__Exercise prompt__. Write out every single entry exactly.

______

(* ===== verification/Script.v ===== *)
(** * Script byte code: opcodes, numbers, encoding and decoding

    Models src/src/script/script.h and script.cpp.  A [CScript] is its byte string; an iterator into a
    script is the suffix from that position to the end, so [end() - pc] is the length of the suffix.
    A [CScriptNum] is its [m_value]. *)

From stdpp Require Import base list numbers strings.
From S2P Require Import Prelude.

Open Scope Z_scope.

(** ** Limits (script.h) *)

Definition MAX_SCRIPT_ELEMENT_SIZE : Z := 520.
Definition MAX_OPS_PER_SCRIPT : Z := 201.
Definition MAX_PUBKEYS_PER_MULTISIG : Z := 20.
Definition MAX_SCRIPT_SIZE : Z := 10000.
Definition MAX_STACK_SIZE : Z := 1000.
Definition LOCKTIME_THRESHOLD : Z := 500000000.

(** ** Opcodes

    The enumerators of [enum opcodetype]; [OP_VALUE z] is any other value the enumeration can hold
    after [static_cast<opcodetype>], such as the direct pushes 0x01 to 0x4b. *)
Inductive opcodetype : Type :=
| OP_0 | OP_PUSHDATA1 | OP_PUSHDATA2 | OP_PUSHDATA4 | OP_1NEGATE | OP_RESERVED | OP_1 | OP_2 | OP_3
| OP_4 | OP_5 | OP_6 | OP_7 | OP_8 | OP_9 | OP_10 | OP_11 | OP_12 | OP_13 | OP_14 | OP_15 | OP_16
| OP_NOP | OP_VER | OP_IF | OP_NOTIF | OP_VERIF | OP_VERNOTIF | OP_ELSE | OP_ENDIF | OP_VERIFY
| OP_RETURN | OP_TOALTSTACK | OP_FROMALTSTACK | OP_2DROP | OP_2DUP | OP_3DUP | OP_2OVER | OP_2ROT
| OP_2SWAP | OP_IFDUP | OP_DEPTH | OP_DROP | OP_DUP | OP_NIP | OP_OVER | OP_PICK | OP_ROLL | OP_ROT
| OP_SWAP | OP_TUCK | OP_CAT | OP_SPLIT | OP_SIZE | OP_NUM2BIN | OP_BIN2NUM | OP_INVERT | OP_AND
| OP_OR | OP_XOR | OP_EQUAL | OP_EQUALVERIFY | OP_RESERVED1 | OP_RESERVED2 | OP_1ADD | OP_1SUB
| OP_2MUL | OP_2DIV | OP_NEGATE | OP_ABS | OP_NOT | OP_0NOTEQUAL | OP_ADD | OP_SUB | OP_MUL
| OP_DIV | OP_MOD | OP_LSHIFT | OP_RSHIFT | OP_BOOLAND | OP_BOOLOR | OP_NUMEQUAL
| OP_NUMEQUALVERIFY | OP_NUMNOTEQUAL | OP_LESSTHAN | OP_GREATERTHAN | OP_LESSTHANOREQUAL
| OP_GREATERTHANOREQUAL | OP_MIN | OP_MAX | OP_WITHIN | OP_RIPEMD160 | OP_SHA1 | OP_SHA256
| OP_HASH160 | OP_HASH256 | OP_CODESEPARATOR | OP_CHECKSIG | OP_CHECKSIGVERIFY | OP_CHECKMULTISIG
| OP_CHECKMULTISIGVERIFY | OP_NOP1 | OP_CHECKLOCKTIMEVERIFY | OP_CHECKSEQUENCEVERIFY | OP_NOP4
| OP_NOP5 | OP_NOP6 | OP_NOP7 | OP_NOP8 | OP_NOP9 | OP_NOP10 | OP_CHECKDATASIG
| OP_CHECKDATASIGVERIFY | OP_INVALIDOPCODE
| OP_VALUE (z : Z).

Definition opcode_val (op : opcodetype) : Z :=
  match op with
  | OP_0 => 0x00 | OP_PUSHDATA1 => 0x4c | OP_PUSHDATA2 => 0x4d | OP_PUSHDATA4 => 0x4e
  | OP_1NEGATE => 0x4f | OP_RESERVED => 0x50 | OP_1 => 0x51 | OP_2 => 0x52 | OP_3 => 0x53
  | OP_4 => 0x54 | OP_5 => 0x55 | OP_6 => 0x56 | OP_7 => 0x57 | OP_8 => 0x58 | OP_9 => 0x59
  | OP_10 => 0x5a | OP_11 => 0x5b | OP_12 => 0x5c | OP_13 => 0x5d | OP_14 => 0x5e | OP_15 => 0x5f
  | OP_16 => 0x60 | OP_NOP => 0x61 | OP_VER => 0x62 | OP_IF => 0x63 | OP_NOTIF => 0x64
  | OP_VERIF => 0x65 | OP_VERNOTIF => 0x66 | OP_ELSE => 0x67 | OP_ENDIF => 0x68 | OP_VERIFY => 0x69
  | OP_RETURN => 0x6a | OP_TOALTSTACK => 0x6b | OP_FROMALTSTACK => 0x6c | OP_2DROP => 0x6d
  | OP_2DUP => 0x6e | OP_3DUP => 0x6f | OP_2OVER => 0x70 | OP_2ROT => 0x71 | OP_2SWAP => 0x72
  | OP_IFDUP => 0x73 | OP_DEPTH => 0x74 | OP_DROP => 0x75 | OP_DUP => 0x76 | OP_NIP => 0x77
  | OP_OVER => 0x78 | OP_PICK => 0x79 | OP_ROLL => 0x7a | OP_ROT => 0x7b | OP_SWAP => 0x7c
  | OP_TUCK => 0x7d | OP_CAT => 0x7e | OP_SPLIT => 0x7f | OP_SIZE => 0x82 | OP_NUM2BIN => 0x80
  | OP_BIN2NUM => 0x81 | OP_INVERT => 0x83 | OP_AND => 0x84 | OP_OR => 0x85 | OP_XOR => 0x86
  | OP_EQUAL => 0x87 | OP_EQUALVERIFY => 0x88 | OP_RESERVED1 => 0x89 | OP_RESERVED2 => 0x8a
  | OP_1ADD => 0x8b | OP_1SUB => 0x8c | OP_2MUL => 0x8d | OP_2DIV => 0x8e | OP_NEGATE => 0x8f
  | OP_ABS => 0x90 | OP_NOT => 0x91 | OP_0NOTEQUAL => 0x92 | OP_ADD => 0x93 | OP_SUB => 0x94
  | OP_MUL => 0x95 | OP_DIV => 0x96 | OP_MOD => 0x97 | OP_LSHIFT => 0x98 | OP_RSHIFT => 0x99
  | OP_BOOLAND => 0x9a | OP_BOOLOR => 0x9b | OP_NUMEQUAL => 0x9c | OP_NUMEQUALVERIFY => 0x9d
  | OP_NUMNOTEQUAL => 0x9e | OP_LESSTHAN => 0x9f | OP_GREATERTHAN => 0xa0
  | OP_LESSTHANOREQUAL => 0xa1 | OP_GREATERTHANOREQUAL => 0xa2 | OP_MIN => 0xa3 | OP_MAX => 0xa4
  | OP_WITHIN => 0xa5 | OP_RIPEMD160 => 0xa6 | OP_SHA1 => 0xa7 | OP_SHA256 => 0xa8
  | OP_HASH160 => 0xa9 | OP_HASH256 => 0xaa | OP_CODESEPARATOR => 0xab | OP_CHECKSIG => 0xac
  | OP_CHECKSIGVERIFY => 0xad | OP_CHECKMULTISIG => 0xae | OP_CHECKMULTISIGVERIFY => 0xaf
  | OP_NOP1 => 0xb0 | OP_CHECKLOCKTIMEVERIFY => 0xb1 | OP_CHECKSEQUENCEVERIFY => 0xb2
  | OP_NOP4 => 0xb3 | OP_NOP5 => 0xb4 | OP_NOP6 => 0xb5 | OP_NOP7 => 0xb6 | OP_NOP8 => 0xb7
  | OP_NOP9 => 0xb8 | OP_NOP10 => 0xb9 | OP_CHECKDATASIG => 0xba | OP_CHECKDATASIGVERIFY => 0xbb
  | OP_INVALIDOPCODE => 0xff
  | OP_VALUE z => z
  end.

______

__Answer section__.
(* ===== verification/Script.v ===== *)
(** * Script byte code: opcodes, numbers, encoding and decoding

    Models src/src/script/script.h and script.cpp.  A [CScript] is its byte string; an iterator into a
    script is the suffix from that position to the end, so [end() - pc] is the length of the suffix.
    A [CScriptNum] is its [m_value]. *)

From stdpp Require Import base list numbers strings.
From S2P Require Import Prelude.

Open Scope Z_scope.

(** ** Limits (script.h) *)

Definition MAX_SCRIPT_ELEMENT_SIZE : Z := 520.
Definition MAX_OPS_PER_SCRIPT : Z := 201.
Definition MAX_PUBKEYS_PER_MULTISIG : Z := 20.
Definition MAX_SCRIPT_SIZE : Z := 10000.
Definition MAX_STACK_SIZE : Z := 1000.
Definition LOCKTIME_THRESHOLD : Z := 500000000.

(** ** Opcodes

    The enumerators of [enum opcodetype]; [OP_VALUE z] is any other value the enumeration can hold
    after [static_cast<opcodetype>], such as the direct pushes 0x01 to 0x4b. *)
Inductive opcodetype : Type :=
| OP_0 | OP_PUSHDATA1 | OP_PUSHDATA2 | OP_PUSHDATA4 | OP_1NEGATE | OP_RESERVED | OP_1 | OP_2 | OP_3
| OP_4 | OP_5 | OP_6 | OP_7 | OP_8 | OP_9 | OP_10 | OP_11 | OP_12 | OP_13 | OP_14 | OP_15 | OP_16
| OP_NOP | OP_VER | OP_IF | OP_NOTIF | OP_VERIF | OP_VERNOTIF | OP_ELSE | OP_ENDIF | OP_VERIFY
| OP_RETURN | OP_TOALTSTACK | OP_FROMALTSTACK | OP_2DROP | OP_2DUP | OP_3DUP | OP_2OVER | OP_2ROT
| OP_2SWAP | OP_IFDUP | OP_DEPTH | OP_DROP | OP_DUP | OP_NIP | OP_OVER | OP_PICK | OP_ROLL | OP_ROT
| OP_SWAP | OP_TUCK | OP_CAT | OP_SPLIT | OP_SIZE | OP_NUM2BIN | OP_BIN2NUM | OP_INVERT | OP_AND
| OP_OR | OP_XOR | OP_EQUAL | OP_EQUALVERIFY | OP_RESERVED1 | OP_RESERVED2 | OP_1ADD | OP_1SUB
| OP_2MUL | OP_2DIV | OP_NEGATE | OP_ABS | OP_NOT | OP_0NOTEQUAL | OP_ADD | OP_SUB | OP_MUL
| OP_DIV | OP_MOD | OP_LSHIFT | OP_RSHIFT | OP_BOOLAND | OP_BOOLOR | OP_NUMEQUAL
| OP_NUMEQUALVERIFY | OP_NUMNOTEQUAL | OP_LESSTHAN | OP_GREATERTHAN | OP_LESSTHANOREQUAL
| OP_GREATERTHANOREQUAL | OP_MIN | OP_MAX | OP_WITHIN | OP_RIPEMD160 | OP_SHA1 | OP_SHA256
| OP_HASH160 | OP_HASH256 | OP_CODESEPARATOR | OP_CHECKSIG | OP_CHECKSIGVERIFY | OP_CHECKMULTISIG
| OP_CHECKMULTISIGVERIFY | OP_NOP1 | OP_CHECKLOCKTIMEVERIFY | OP_CHECKSEQUENCEVERIFY | OP_NOP4
| OP_NOP5 | OP_NOP6 | OP_NOP7 | OP_NOP8 | OP_NOP9 | OP_NOP10 | OP_CHECKDATASIG
| OP_CHECKDATASIGVERIFY | OP_INVALIDOPCODE
| OP_VALUE (z : Z).

Definition opcode_val (op : opcodetype) : Z :=
  match op with
  | OP_0 => 0x00 | OP_PUSHDATA1 => 0x4c | OP_PUSHDATA2 => 0x4d | OP_PUSHDATA4 => 0x4e
  | OP_1NEGATE => 0x4f | OP_RESERVED => 0x50 | OP_1 => 0x51 | OP_2 => 0x52 | OP_3 => 0x53
  | OP_4 => 0x54 | OP_5 => 0x55 | OP_6 => 0x56 | OP_7 => 0x57 | OP_8 => 0x58 | OP_9 => 0x59
  | OP_10 => 0x5a | OP_11 => 0x5b | OP_12 => 0x5c | OP_13 => 0x5d | OP_14 => 0x5e | OP_15 => 0x5f
  | OP_16 => 0x60 | OP_NOP => 0x61 | OP_VER => 0x62 | OP_IF => 0x63 | OP_NOTIF => 0x64
  | OP_VERIF => 0x65 | OP_VERNOTIF => 0x66 | OP_ELSE => 0x67 | OP_ENDIF => 0x68 | OP_VERIFY => 0x69
  | OP_RETURN => 0x6a | OP_TOALTSTACK => 0x6b | OP_FROMALTSTACK => 0x6c | OP_2DROP => 0x6d
  | OP_2DUP => 0x6e | OP_3DUP => 0x6f | OP_2OVER => 0x70 | OP_2ROT => 0x71 | OP_2SWAP => 0x72
  | OP_IFDUP => 0x73 | OP_DEPTH => 0x74 | OP_DROP => 0x75 | OP_DUP => 0x76 | OP_NIP => 0x77
  | OP_OVER => 0x78 | OP_PICK => 0x79 | OP_ROLL => 0x7a | OP_ROT => 0x7b | OP_SWAP => 0x7c
  | OP_TUCK => 0x7d | OP_CAT => 0x7e | OP_SPLIT => 0x7f | OP_SIZE => 0x82 | OP_NUM2BIN => 0x80
  | OP_BIN2NUM => 0x81 | OP_INVERT => 0x83 | OP_AND => 0x84 | OP_OR => 0x85 | OP_XOR => 0x86
  | OP_EQUAL => 0x87 | OP_EQUALVERIFY => 0x88 | OP_RESERVED1 => 0x89 | OP_RESERVED2 => 0x8a
  | OP_1ADD => 0x8b | OP_1SUB => 0x8c | OP_2MUL => 0x8d | OP_2DIV => 0x8e | OP_NEGATE => 0x8f
  | OP_ABS => 0x90 | OP_NOT => 0x91 | OP_0NOTEQUAL => 0x92 | OP_ADD => 0x93 | OP_SUB => 0x94
  | OP_MUL => 0x95 | OP_DIV => 0x96 | OP_MOD => 0x97 | OP_LSHIFT => 0x98 | OP_RSHIFT => 0x99
  | OP_BOOLAND => 0x9a | OP_BOOLOR => 0x9b | OP_NUMEQUAL => 0x9c | OP_NUMEQUALVERIFY => 0x9d
  | OP_NUMNOTEQUAL => 0x9e | OP_LESSTHAN => 0x9f | OP_GREATERTHAN => 0xa0
  | OP_LESSTHANOREQUAL => 0xa1 | OP_GREATERTHANOREQUAL => 0xa2 | OP_MIN => 0xa3 | OP_MAX => 0xa4
  | OP_WITHIN => 0xa5 | OP_RIPEMD160 => 0xa6 | OP_SHA1 => 0xa7 | OP_SHA256 => 0xa8
  | OP_HASH160 => 0xa9 | OP_HASH256 => 0xaa | OP_CODESEPARATOR => 0xab | OP_CHECKSIG => 0xac
  | OP_CHECKSIGVERIFY => 0xad | OP_CHECKMULTISIG => 0xae | OP_CHECKMULTISIGVERIFY => 0xaf
  | OP_NOP1 => 0xb0 | OP_CHECKLOCKTIMEVERIFY => 0xb1 | OP_CHECKSEQUENCEVERIFY => 0xb2
  | OP_NOP4 => 0xb3 | OP_NOP5 => 0xb4 | OP_NOP6 => 0xb5 | OP_NOP7 => 0xb6 | OP_NOP8 => 0xb7
  | OP_NOP9 => 0xb8 | OP_NOP10 => 0xb9 | OP_CHECKDATASIG => 0xba | OP_CHECKDATASIGVERIFY => 0xbb
  | OP_INVALIDOPCODE => 0xff
  | OP_VALUE z => z
  end.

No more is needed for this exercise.